Eweka is a Usenet provider founded in 2001 in the Netherlands. They now have servers in Amsterdam, London, and Frankfurt.
Eweka has a fast and reliable service. It provides access to over 3,900 days of Usenet retention, one of the highest in the industry. If you have Eweka, you need no other Omicron backbone because if it’s not available on Eweka, it won’t be on any other Omicron IP.
To complete your Usenet coverage you can add an independent provider, namely:
- UsenetExpress (or from the same owner UsenetDemon or UsenetDirect)
- Vipernews
- usenet.farm
Pay-As-You Go Options
Eweka allows you to pre-pay for access without a subscription. Here’s how the company describes it:
This means that you purchase days of access to your account in advance. Most of our payment methods are processed immediately. This means you can start using your account only minutes after your payment.
Whenever you do a payment while still having days of access on your account, the payment will be added to it. Payments will never overlap. For example: You have 5 days of access left on your account when you make another payment for 30 days. After the payment has been processed you will have 35 days of access on your account.

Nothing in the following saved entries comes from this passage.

(** *** The item catalogue: listings and activation *)

Section ItemViews.

Import ItemViewSet.

Variable icontains : string -> string -> bool.

Lemma get_object_no_query (items : gmap positive Item) pk :
  get_object icontains no_query items pk = items !! pk.
Proof. unfold get_object. destruct (items !! pk); reflexivity. Qed.

Lemma truthy_text t : t <> "" -> Py.truthy (Py.PStr t) = true.
Proof. intros Hne. simpl. destruct (String.eqb_spec t ""); [done | reflexivity]. Qed.

Lemma in_queryset_rarity qp item r :
  q_rarity qp = Some r -> r <> "" ->
  in_queryset icontains qp item = true -> rarity item = r.
Proof.
  intros Hr Hne. unfold in_queryset. rewrite !andb_true_iff.
  intros [[[[[_ H] _] _] _] _]. unfold filter_text in H.
  rewrite Hr, (truthy_text r Hne) in H. by apply String.eqb_eq.
Qed.

Lemma in_queryset_type qp item t :
  q_type qp = Some t -> t <> "" ->
  in_queryset icontains qp item = true -> type item = t.
Proof.
  intros Ht Hne. unfold in_queryset. rewrite !andb_true_iff.
  intros [[[[[H _] _] _] _] _]. unfold filter_text in H.
  rewrite Ht, (truthy_text t Hne) in H. by apply String.eqb_eq.
Qed.

(** [by_rarity] and [by_type] answer 400 without their parameter, or
    with an empty one.  With it they answer the very rows the plain
    listing answers for the same query string, the queryset having
    applied the filter already; each of these rows has the rarity, or
    the type, asked for. *)
Theorem shortcuts_are_the_listing qp :
  (q_rarity qp = None \/ q_rarity qp = Some "" ->
   by_rarity icontains qp = BadRequest400 "rarity parameter is required")
  /\ (forall r, q_rarity qp = Some r -> r <> "" ->
        exists rows,
          by_rarity icontains qp = Ok200 rows
          /\ forall item, rows item = in_queryset icontains qp item
                          /\ (rows item = true -> rarity item = r))
  /\ (q_type qp = None \/ q_type qp = Some "" ->
      by_type icontains qp = BadRequest400 "type parameter is required")
  /\ (forall t, q_type qp = Some t -> t <> "" ->
        exists rows,
          by_type icontains qp = Ok200 rows
          /\ forall item, rows item = in_queryset icontains qp item
                          /\ (rows item = true -> type item = t)).
Proof.
  split_and!.
  - unfold by_rarity. intros [-> | ->]; reflexivity.
  - intros r Hr Hne. unfold by_rarity. rewrite Hr, (truthy_text r Hne).
    cbn [negb]. eexists. split; [reflexivity|]. intros item. cbv beta.
    destruct (in_queryset icontains qp item) eqn:Hin; cbn [andb]; [|done].
    rewrite (in_queryset_rarity qp item r Hr Hne Hin), String.eqb_refl. done.
  - unfold by_type. intros [-> | ->]; reflexivity.
  - intros t Ht Hne. unfold by_type. rewrite Ht, (truthy_text t Hne).
    cbn [negb]. eexists. split; [reflexivity|]. intros item. cbv beta.
    destruct (in_queryset icontains qp item) eqn:Hin; cbn [andb]; [|done].
    rewrite (in_queryset_type qp item t Ht Hne Hin), String.eqb_refl. done.
Qed.

(** Activation writes [is_active] and the [auto_now] column of one row
    and nothing else.  The activated item is in the listing
    [?is_active=true] when it is in the plain one, and for a request
    with [?is_active=false] it is not found any more; a deactivation
    after it leaves the catalogue as a deactivation alone would: the last
    of the two wins. *)
Theorem activation_last_wins qp pk item now now2 (items : gmap positive Item) :
  get_object icontains qp items pk = Some item ->
  let items1 := snd (activate icontains qp pk now items) in
  fst (activate icontains qp pk now items) = Ok200 (pk, set_active item true now)
  /\ items1 = <[pk := set_active item true now]> items
  /\ name (set_active item true now) = name item
  /\ type (set_active item true now) = type item
  /\ rarity (set_active item true now) = rarity item
  /\ category (set_active item true now) = category item
  /\ sub_category (set_active item true now) = sub_category item
  /\ in_queryset icontains (only_active true) (set_active item true now)
     = in_queryset icontains no_query item
  /\ get_object icontains (only_active false) items1 pk = None
  /\ deactivate icontains no_query pk now2 items1
     = (Ok200 (pk, set_active item false now2),
        <[pk := set_active item false now2]> items).
Proof.
  intros Hget items1. subst items1. unfold activate. rewrite Hget. simpl.
  split_and!; try done.
  - unfold get_object. rewrite lookup_insert_eq. reflexivity.
  - unfold deactivate. rewrite get_object_no_query, lookup_insert_eq.
    simpl. rewrite insert_insert_eq. reflexivity.
Qed.

End ItemViews.

(** ** The theorems at work in the small world *)

Lemma sample_tiles_unique st i : tiles_unique (hex_tiles (sample_store st i)).
Proof. unfold tiles_unique. simpl. apply NoDup_singleton. Qed.

Lemma sample_colocated st i :
  i_game i = 1%positive -> i_position_q i = 0 -> i_position_r i = 0 ->
  colocated int_key (characters (sample_store st i)) i (Py.PInt 1) 1
            (sample_character st).
Proof. intros Hg Hq Hr. unfold colocated. rewrite Hg, Hq, Hr. repeat split. Qed.

(** C1 as the claim words it fails on a dead character: a passable tile
    lies at (0, 0), and the move is answered 404. *)
Lemma move_refused_for_dead_character :
  let s := sample_store dead (sample_interactable 0 None) in
  ~ (status_code (fst (move no_character_query 1 (Some 0) (Some 0) 7 s)) = 200
     <-> passable_tile_at (hex_tiles s) (c_game (sample_character dead)) 0 0).
Proof.
  intros s [_ H].
  assert (Htile : passable_tile_at (hex_tiles s) (c_game (sample_character dead)) 0 0).
  { exists sample_tile. repeat split. by left. }
  specialize (H Htile). vm_compute in H. discriminate.
Qed.

(** C1 on a living character standing on the passable tile (0, 0). *)
Lemma move_iff_passable_tile_witness :
  let s := sample_store idle (sample_interactable 0 None) in
  get_character no_character_query s 1 = Some (sample_character idle)
  /\ tiles_unique (hex_tiles s)
  /\ (status_code (fst (move no_character_query 1 (Some 0) (Some 0) 7 s)) = 200
      <-> passable_tile_at (hex_tiles s) 1 0 0).
Proof.
  intros s.
  assert (H1 : get_character no_character_query s 1 = Some (sample_character idle))
    by reflexivity.
  assert (H2 : tiles_unique (hex_tiles s)) by apply sample_tiles_unique.
  split; [exact H1|]. split; [exact H2|].
  exact (proj1 (move_iff_passable_tile no_character_query 1 (sample_character idle)
                                       0 0 7 s H1 H2)).
Defined.



(** C3 on four attempts at the chest: two uses, each with its record
    in the history, then the limit. *)
Lemma interact_twice_then_maximum_witness :
  let i := sample_interactable 0 None in
  let s := sample_store idle i in
  let outcome := run sample_isoformat int_key
                     (attempt_request 1 <$> [sample_attempt; sample_attempt;
                                             sample_attempt; sample_attempt]) s in
  let record := Py.PDict [ ("character_id", Py.PInt 1);
                           ("character_name", Py.PStr "Scout");
                           ("tick", Py.PInt 12);
                           ("timestamp", Py.PStr "1970-01-01T00:00:00+00:00");
                           ("result", Py.PStr "success") ] in
  status_code <$> fst outcome = [200; 200; 400; 400]
  /\ (exists i2, interactables (snd outcome) !! 1%positive = Some i2
                 /\ i_current_uses i2 = 2
                 /\ i_last_used_tick i2 = Some 12
                 /\ i_interactions i2 = [record; record]).
Proof.
  intros i s outcome record. subst outcome.
  assert (Hco : colocated int_key (characters s) i (Py.PInt 1) 1 (sample_character idle))
    by (apply sample_colocated; reflexivity).
  assert (Hrest : Forall (valid_attempt int_key (characters s) i)
                         [sample_attempt; sample_attempt]).
  { repeat constructor; exists 1%positive, (sample_character idle); exact Hco. }
  destruct (interact_twice_then_maximum sample_isoformat int_key s 1 i sample_game
              sample_attempt 1 (sample_character idle)
              sample_attempt 1 (sample_character idle)
              [sample_attempt; sample_attempt]
              eq_refl eq_refl eq_refl eq_refl eq_refl eq_refl Hco eq_refl Hco Hrest)
    as (Hrun & _ & Huses & _ & Htick & _ & Hhistory & Hrecord & _).
  rewrite Hrun. split; [reflexivity|].
  eexists. split; [apply lookup_insert_eq|].
  split; [exact Huses|]. split; [exact Htick|].
  rewrite Hhistory, Hrecord. reflexivity.
Defined.

(** C6 on a second tile at (0, 0). *)
Lemma tile_key_unique_witness :
  let s := sample_store idle (sample_interactable 0 None) in
  (exists t, t ∈ hex_tiles s /\ tile_key t = (1%positive, 0, 0))
  /\ status_code (fst (create_tile sample_tile_request s)) = 400
  /\ snd (create_tile sample_tile_request s) = s
  /\ tiles_unique
       (hex_tiles (snd (run sample_isoformat int_key
                            [(1, CreateTile sample_tile_request);
                             (2, CreateTile sample_tile_request)] s))).
Proof.
  intros s.
  assert (H1 : exists t, t ∈ hex_tiles s /\ tile_key t = (1%positive, 0, 0)).
  { exists sample_tile. split; [by left | reflexivity]. }
  destruct (tile_key_unique sample_isoformat int_key sample_tile_request s)
    as [Hdup Hrun].
  destruct (Hdup H1) as [H400 Hsame].
  split; [exact H1|]. split; [exact H400|]. split; [exact Hsame|].
  apply Hrun. apply sample_tiles_unique.
Defined.

(** C8 on the dead scout. *)
Lemma dead_character_not_found_witness :
  let s := sample_store dead (sample_interactable 0 None) in
  characters s !! 1%positive = Some (sample_character dead)
  /\ c_status (sample_character dead) = dead
  /\ move no_character_query 1 (Some 0) (Some 0) 7 s
     = (NotFound404 detail_not_found, s)
  /\ loot sample_isoformat int_key no_character_query 1 (Py.PInt 1) 7 s
     = (NotFound404 detail_not_found, s).
Proof.
  intros s.
  assert (H1 : characters s !! 1%positive = Some (sample_character dead)) by reflexivity.
  assert (H2 : c_status (sample_character dead) = dead) by reflexivity.
  destruct (dead_character_not_found sample_isoformat int_key s 1
              (sample_character dead) H1 H2)
    as (_ & _ & Hmove & Hloot & _).
  split; [exact H1|]. split; [exact H2|]. split; [apply Hmove | apply Hloot].
Defined.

Payment methods include Paypal, Credit Cards, Bank Transfers, iDeal, Mistercash, SMS and Giropay.
Service Summary
- Link: Eweka
- Headquarters: Netherlands
- Server locations: Netherlands
- Backbone: Highwinds / Omicron Media
- Retention: 3760 days
- Max. Speed: 300 Mbit/s [37.5 MB/s] –I get 12.2 MB/s in the USA)
- Connections: 20
- SSL Connections: Yes
- Download bandwith limit: uncapped
- Price: €7 euros or $7.99 USD per month (for a yearly subscription)
- Payment types: Paypal, Credit Cards, Bank Transfers, iDeal, Mistercash, SMS, Giropay
- Trial: 7 days
- Account sharing: Yes
- Block accounts: no
I signed up for a 7 day free trial because I wanted to test the speed I would get. I was however charged immediately. When I reached out to support and ask why I was charged before the free trial was over, they stated I already had a free trial. They could provide no proof other than saying I had a free trial in the past. In my opinion, this is very poor system design to offer a free trial yet charge someone immediately. Also seems like a very shady business practice. If you are looking for UseNet, there are so many other options and you can avoid a company trying to take advantage of people.
Eweka is the company I am talking about above.